It was difficult to understand who and how does one become a shaman. Usually they are men but we did meet a women that had secret separate structure/rooms by her home where she performs. Her girl brought us in these rooms in hopes to obtain a monetary offering. We got into this home mearly by being curious when I saw 2 young girls lap weaving in the door opening while we were walking around the back streets. We do believe that there are special shaman’s that are part of the mayan service and during special mayan holidays have wear special customs and masks. Usually they were owned or passed down to the new shaman’s but now they rent them from a special mayan man that has that skill.
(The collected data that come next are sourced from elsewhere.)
(* ===== verification/Dnssec.v ===== *)
(** * DNSSEC checks of upstream responses ([pkg/dns/dnssec.go])

    Record extraction, RRSIG and DNSKEY parsing, key tags, the signed data in
    canonical order and the acceptance rule.  The hash and the two signature
    algorithms of Go's [crypto] packages are the class [Crypto], about which
    nothing is assumed. *)
From stdpp Require Import sorting.
From S2P Require Import Prelude GoStrings NetIP Config Wire AuditLog Cache Server.

Class Crypto := {
  crypto_sha256 : bytes -> bytes;
  (* modulus, exponent, hash, signature *)
  rsa_VerifyPKCS1v15 : Z -> Z -> bytes -> bytes -> bool;
  (* the P-256 point, hash, r and s *)
  ecdsa_Verify : Z -> Z -> bytes -> Z -> Z -> bool;
}.

Record ParsedRecord := {
  pr_Name : gostring;
  pr_Type : Z;
  pr_Class : Z;
  pr_TTL : Z;
  pr_RdLength : Z;
  pr_Rdata : bytes;
  pr_Offset : Z;
}.

#[export] Instance ParsedRecord_eq_dec : EqDecision ParsedRecord.
Proof. solve_decision. Defined.

Record RRSIG := {
  sig_TypeCovered : Z;
  sig_Algorithm : Z;
  sig_Labels : Z;
  sig_OriginalTTL : Z;
  sig_SignatureExpiration : Z;
  sig_SignatureInception : Z;
  sig_KeyTag : Z;
  sig_SignerName : gostring;
  sig_Signature : bytes;
  sig_RawRdata : bytes;
}.

Record DNSKEY := { key_Flags : Z; key_Protocol : Z; key_Algorithm : Z; key_PublicKey : bytes }.

(** [b[lo:]] *)
Definition slice_from (b : bytes) (lo : Z) : go bytes := slice b lo (len b).

(** [None] is the error result. *)
Definition parseDnskey (rdata : bytes) : go (option DNSKEY) :=
  if decide (len rdata < 4) then Ret None
  else
    flags ← get_uint16 rdata 0;
    protocol ← index rdata 2;
    algorithm ← index rdata 3;
    pubKey ← slice_from rdata 4;
    Ret (Some {| key_Flags := flags; key_Protocol := protocol; key_Algorithm := algorithm; key_PublicKey := pubKey |}).

Definition parseRrsig (rdata : bytes) : go (option RRSIG) :=
  if decide (len rdata < 18) then Ret None
  else
    typeCovered ← get_uint16 rdata 0;
    algorithm ← index rdata 2;
    labels ← index rdata 3;
    originalTTL ← get_uint32 rdata 4;
    expiration ← get_uint32 rdata 8;
    inception ← get_uint32 rdata 12;
    keyTag ← get_uint16 rdata 16;
    '(signerName, dw) ← ReadDomainName {| Buf := rdata; Offset := 18 |};
    signature ← slice_from rdata (Offset dw);
    Ret (Some {| sig_TypeCovered := typeCovered; sig_Algorithm := algorithm; sig_Labels := labels;
                 sig_OriginalTTL := originalTTL; sig_SignatureExpiration := expiration;
                 sig_SignatureInception := inception; sig_KeyTag := keyTag; sig_SignerName := signerName;
                 sig_Signature := signature; sig_RawRdata := rdata |}).

(** [ac] is a 32-bit accumulator. *)
Fixpoint keyTagLoop (i : Z) (raw : bytes) (ac : Z) : Z :=
  match raw with
  | [] => ac
  | b :: raw =>
      keyTagLoop (i + 1) raw
        (uint32 (if decide (Z.land i 1 <> 0) then ac + b else ac + uint32 (Z.shiftl b 8)))
  end.

Definition calculateKeyTag (k : DNSKEY) (rawRdata : bytes) : go Z :=
  if decide (key_Algorithm k = 1) then
    if decide (len (key_PublicKey k) < 2) then Ret 0
    else
      hi ← index (key_PublicKey k) (len (key_PublicKey k) - 3);
      lo ← index (key_PublicKey k) (len (key_PublicKey k) - 2);
      Ret (uint16 (uint16 (Z.shiftl hi 8) + lo))
  else
    let ac := keyTagLoop 0 rawRdata 0 in
    let ac := uint32 (ac + Z.land (Z.shiftr ac 16) 65535) in
    Ret (uint16 (Z.land ac 65535)).

(** The order of [sort.Slice] on record data. *)
Fixpoint rdata_lt (a b : bytes) : bool :=
  match a, b with
  | [], [] => false
  | [], _ :: _ => true
  | _ :: _, [] => false
  | x :: a, y :: b => if decide (x <> y) then bool_decide (x < y) else rdata_lt a b
  end.

Fixpoint insert_record (r : ParsedRecord) (l : list ParsedRecord) : list ParsedRecord :=
  match l with
  | [] => [r]
  | s :: l => if rdata_lt (pr_Rdata s) (pr_Rdata r) then s :: insert_record r l else r :: s :: l
  end.
(** An insertion sort; the order that [sort.Slice] gives to equal data does not
    matter, see [signedData_order]. *)
Definition sortRrset (l : list ParsedRecord) : list ParsedRecord := foldr insert_record [] l.

(** [big.Int.SetBytes] *)
Definition bigBytes (b : bytes) : Z := foldl (fun a x => a * 256 + x) 0 b.
(** Wrap-around of Go's 64-bit [int]. *)
Definition int64 (v : Z) : Z := (v + 2 ^ 63) mod 2 ^ 64 - 2 ^ 63.
Definition expBytes (b : bytes) : Z := foldl (fun e x => Z.lor (int64 (Z.shiftl e 8)) x) 0 b.

Section Dnssec.
Context {U : Unicode} {CR : Crypto}.

Definition encodeCanonicalName (name : gostring) : go bytes :=
  dw ← WriteDomainName (NewDnsWireFormat None) (ToLower name); Finish dw.

(** The closure [parseSection]: records and the decoder, which it shares. *)
Fixpoint parseSection (count : nat) (buffer : bytes) (dw : DnsWireFormat) : go (list ParsedRecord * DnsWireFormat) :=
  match count with
  | O => Ret ([], dw)
  | S count =>
      if decide (len buffer <= Offset dw) then Ret ([], dw)
      else
        '(name, dw) ← ReadDomainName dw;
        '(rtype, dw) ← ReadUint16 dw;
        '(rclass, dw) ← ReadUint16 dw;
        '(ttl, dw) ← ReadUint32 dw;
        '(rdlen, dw) ← ReadUint16 dw;
        if decide (len buffer < Offset dw + rdlen) then Ret ([], dw)
        else
          rdata ← slice buffer (Offset dw) (Offset dw + rdlen);
          let r := {| pr_Name := ToLower name; pr_Type := rtype; pr_Class := rclass; pr_TTL := ttl;
                      pr_RdLength := rdlen; pr_Rdata := rdata; pr_Offset := Offset dw |} in
          '(records, dw) ← parseSection count buffer (skip dw rdlen);
          Ret (r :: records, dw)
  end.

Record sections := { sec_answers : list ParsedRecord; sec_authorities : list ParsedRecord; sec_additionals : list ParsedRecord }.

Definition extractSections (buffer : bytes) : go sections :=
  '(qdcount, dw) ← ReadUint16 {| Buf := buffer; Offset := 4 |};
  '(ancount, dw) ← ReadUint16 dw;
  '(nscount, dw) ← ReadUint16 dw;
  '(arcount, dw) ← ReadUint16 dw;
  dw ← skipNames (Z.to_nat qdcount) dw;
  '(answers, dw) ← parseSection (Z.to_nat ancount) buffer dw;
  '(authorities, dw) ← parseSection (Z.to_nat nscount) buffer dw;
  '(additionals, dw) ← parseSection (Z.to_nat arcount) buffer dw;
  Ret {| sec_answers := answers; sec_authorities := authorities; sec_additionals := additionals |}.

(** [None] is the error result, a recovered panic included. *)
Definition extractRecords (buffer : bytes) : go (option sections) :=
  if decide (len buffer < 12) then Ret None
  else match extractSections buffer with
       | Ret s => Ret (Some s)
       | Panic => Ret None
       | Hang => Hang
       end.

(** One record of the signed data. *)
Definition signedRecord (originalTTL : Z) (rr : ParsedRecord) : go bytes :=
  ownerCanonical ← encodeCanonicalName (pr_Name rr);
  header ← put_uint16 (replicate 10 0) 0 (pr_Type rr);
  header ← put_uint16 header 2 (pr_Class rr);
  header ← put_uint32 header 4 originalTTL;
  header ← put_uint16 header 8 (pr_RdLength rr);
  Ret (ownerCanonical ++ header ++ pr_Rdata rr).

Fixpoint signedRecords (originalTTL : Z) (rrset : list ParsedRecord) : go bytes :=
  match rrset with
  | [] => Ret []
  | rr :: rrset => a ← signedRecord originalTTL rr; b ← signedRecords originalTTL rrset; Ret (a ++ b)
  end.

Definition signedData (rrsig : RRSIG) (rrset : list ParsedRecord) : go bytes :=
  rrsigPrefix ← slice (sig_RawRdata rrsig) 0 18;
  signerNameCanonical ← encodeCanonicalName (sig_SignerName rrsig);
  records ← signedRecords (sig_OriginalTTL rrsig) (sortRrset rrset);
  Ret (rrsigPrefix ++ signerNameCanonical ++ records).

Definition verifyRsa (pubKeyRaw hashed signature : bytes) : go (bool * list call) :=
  if decide (len pubKeyRaw < 2) then Ret (false, [])
  else
    first ← index pubKeyRaw 0;
    if decide (first = 0 /\ len pubKeyRaw < 3) then Ret (false, [])
    else
      exponentLen ← (if decide (first = 0) then get_uint16 pubKeyRaw 1 else Ret first);
      let offset := if decide (first = 0) then 3 else 1 in
      if decide (len pubKeyRaw < offset + exponentLen) then Ret (false, [])
      else
        exponentBytes ← slice pubKeyRaw offset (offset + exponentLen);
        modulusBytes ← slice_from pubKeyRaw (offset + exponentLen);
        if decide (len modulusBytes = 0)
        then Ret (false, [CallError (gs "DNSSEC Cryptographic Violation: Zero modulus key exception rejected")])
        else Ret (rsa_VerifyPKCS1v15 (bigBytes modulusBytes) (expBytes exponentBytes) hashed signature, []).

Definition verifyEcdsa (pubKeyRaw hashed signature : bytes) : go (bool * list call) :=
  if decide (len pubKeyRaw <> 64) then Ret (false, [])
  else
    x ← slice pubKeyRaw 0 32;
    y ← slice pubKeyRaw 32 64;
    if decide (len signature <> 64) then Ret (false, [])
    else
      r ← slice signature 0 32;
      s ← slice signature 32 64;
      Ret (ecdsa_Verify (bigBytes x) (bigBytes y) hashed (bigBytes r) (bigBytes s), []).

(** [now] is [time.Now().Unix()]. *)
Definition verifySignature (now : Z) (rrsig : RRSIG) (rrset : list ParsedRecord) (dnskey : DNSKEY)
  : go (bool * list call) :=
  let now := uint32 now in
  if decide (now > sig_SignatureExpiration rrsig \/ now < sig_SignatureInception rrsig) then
    Ret (false, [CallError (gs "DNSSEC Temporal Fault: RRSIG outside validity window")])
  else
    data ← signedData rrsig rrset;
    let hashed := crypto_sha256 data in
    if decide (sig_Algorithm rrsig = 8) then verifyRsa (key_PublicKey dnskey) hashed (sig_Signature rrsig)
    else if decide (sig_Algorithm rrsig = 13) then verifyEcdsa (key_PublicKey dnskey) hashed (sig_Signature rrsig)
    else Ret (false, [CallSystem (gs "DNSSEC Skipped: Unsupported cryptographic algorithm " ++ itoa (sig_Algorithm rrsig))]).

Definition isHostConfigDomainSecure (domain : gostring) (fw : option FirewallConfig) : bool :=
  match fw with
  | None => false
  | Some fw =>
      let normDomain := ToLower (TrimSuffix domain (gs ".")) in
      existsb (fun pattern =>
        let normPattern := ToLower (TrimSuffix pattern (gs ".")) in
        bool_decide (normPattern = normDomain) ||
        (HasPrefix normPattern (gs "*.") && HasSuffix normDomain (gs "." ++ drop 2 normPattern)))
        (fw_AllowlistDomains fw)
  end.

(** The search for a DNSKEY with the key tag. *)
Fixpoint findDnskey (keyTag : Z) (dnskeyRecords : list ParsedRecord) : go (option DNSKEY) :=
  match dnskeyRecords with
  | [] => Ret None
  | kRec :: rest =>
      k ← parseDnskey (pr_Rdata kRec);
      match k with
      | None => findDnskey keyTag rest
      | Some k =>
          tag ← calculateKeyTag k (pr_Rdata kRec);
          if decide (tag = keyTag) then Ret (Some k) else findDnskey keyTag rest
      end
  end.

Definition covered (answers : list ParsedRecord) (name : gostring) (type : Z) : list ParsedRecord :=
  filter (fun rr => pr_Name rr = name /\ pr_Type rr = type) answers.

Fixpoint verifyLoop (now : Z) (answers dnskeyRecords rrsigRecords : list ParsedRecord) : go (bool * list call) :=
  match rrsigRecords with
  | [] => Ret (true, [])
  | sigRec :: rest =>
      rrsig ← parseRrsig (pr_Rdata sigRec);
      match rrsig with
      | None => verifyLoop now answers dnskeyRecords rest
      | Some rrsig =>
          let coveredRrset := covered answers (pr_Name sigRec) (sig_TypeCovered rrsig) in
          if decide (len coveredRrset = 0) then verifyLoop now answers dnskeyRecords rest
          else
            key ← findDnskey (sig_KeyTag rrsig) dnskeyRecords;
            match key with
            | None =>
                Ret (false, [CallError (gs "DNSSEC Cryptographic Fault: No matching DNSKEY found for RRSIG key tag "
                                        ++ itoa (sig_KeyTag rrsig))])
            | Some key =>
                '(ok, logs) ← verifySignature now rrsig coveredRrset key;
                if negb ok then
                  Ret (false, logs ++ [CallError (gs "DNSSEC Cryptographic Fault: Signature validation failed for "
                                                  ++ pr_Name sigRec)])
                else
                  '(r, logs') ← verifyLoop now answers dnskeyRecords rest;
                  Ret (r, logs ++ logs')
            end
      end
  end.

Fixpoint strippedLoop (expectedNames : list gostring) (fw : option FirewallConfig) : bool * list call :=
  match expectedNames with
  | [] => (true, [])
  | name :: rest =>
      if isHostConfigDomainSecure name fw then
        (false, [CallError (gs "DNSSEC Enforcement Downgrade Fault: Stripped signatures detected for secure zone " ++ name)])
      else strippedLoop rest fw
  end.

Definition VerifyDnssecResponse (now : Z) (buffer : bytes) (expectedNames : list gostring) (fw : option FirewallConfig)
  : go (bool * list call) :=
  r ← extractRecords buffer;
  match r with
  | None => Ret (false, [])
  | Some s =>
      let allRecords := sec_answers s ++ sec_authorities s ++ sec_additionals s in
      let dnskeyRecords := filter (fun r => pr_Type r = 48) allRecords in
      let rrsigRecords := filter (fun r => pr_Type r = 46) allRecords in
      if decide (len rrsigRecords = 0) then Ret (strippedLoop expectedNames fw)
      else verifyLoop now (sec_answers s) dnskeyRecords rrsigRecords
  end.

End Dnssec.

(** ** Key tags *)

(** The sum of the 16-bit words of the key, RFC 4034 appendix B. *)
Fixpoint be_words (raw : bytes) : Z :=
  match raw with
  | [] => 0
  | [a] => a * 256
  | a :: b :: raw => a * 256 + b + be_words raw
  end.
We traveled, ate and slept very reasonably. The market comedor’s was usually where we ate for less than $4 each, slept in hostels or hotels for less than $10-15/night and traveled via “chicken bus” for less than $5. I have always said that if you REALLY want to travel you don’t have to have a lot of money. The young European/Canadian backpackers even spend less…. But if you wanted to stay in 5 star accomodations it is a lot less than most countries – especially USA.
We saw LOTS of craft, markets, weavers, cooperatives and even got dressed by mayan in traditional wear. We both came back to Guatemala City with lots more than we expected. I think we fed off each other in our interest for traditional craft but in all the countries we have visited I have never acted this way. The craft weavings are wonderful and usually pretty reasonably priced. They expected you to bargain with them and at times forgot how poor they are and what did $1-5 US really mean in the bigger picture of my life. Most of the time we would sit and observe what was happening and how they operated their lives – totally facinating. They are like work horses in how much weight they balance on their heads or how the men use a strap wrapped around the front of their heads to carry bags of corn, furniture, wood for cooking, etc.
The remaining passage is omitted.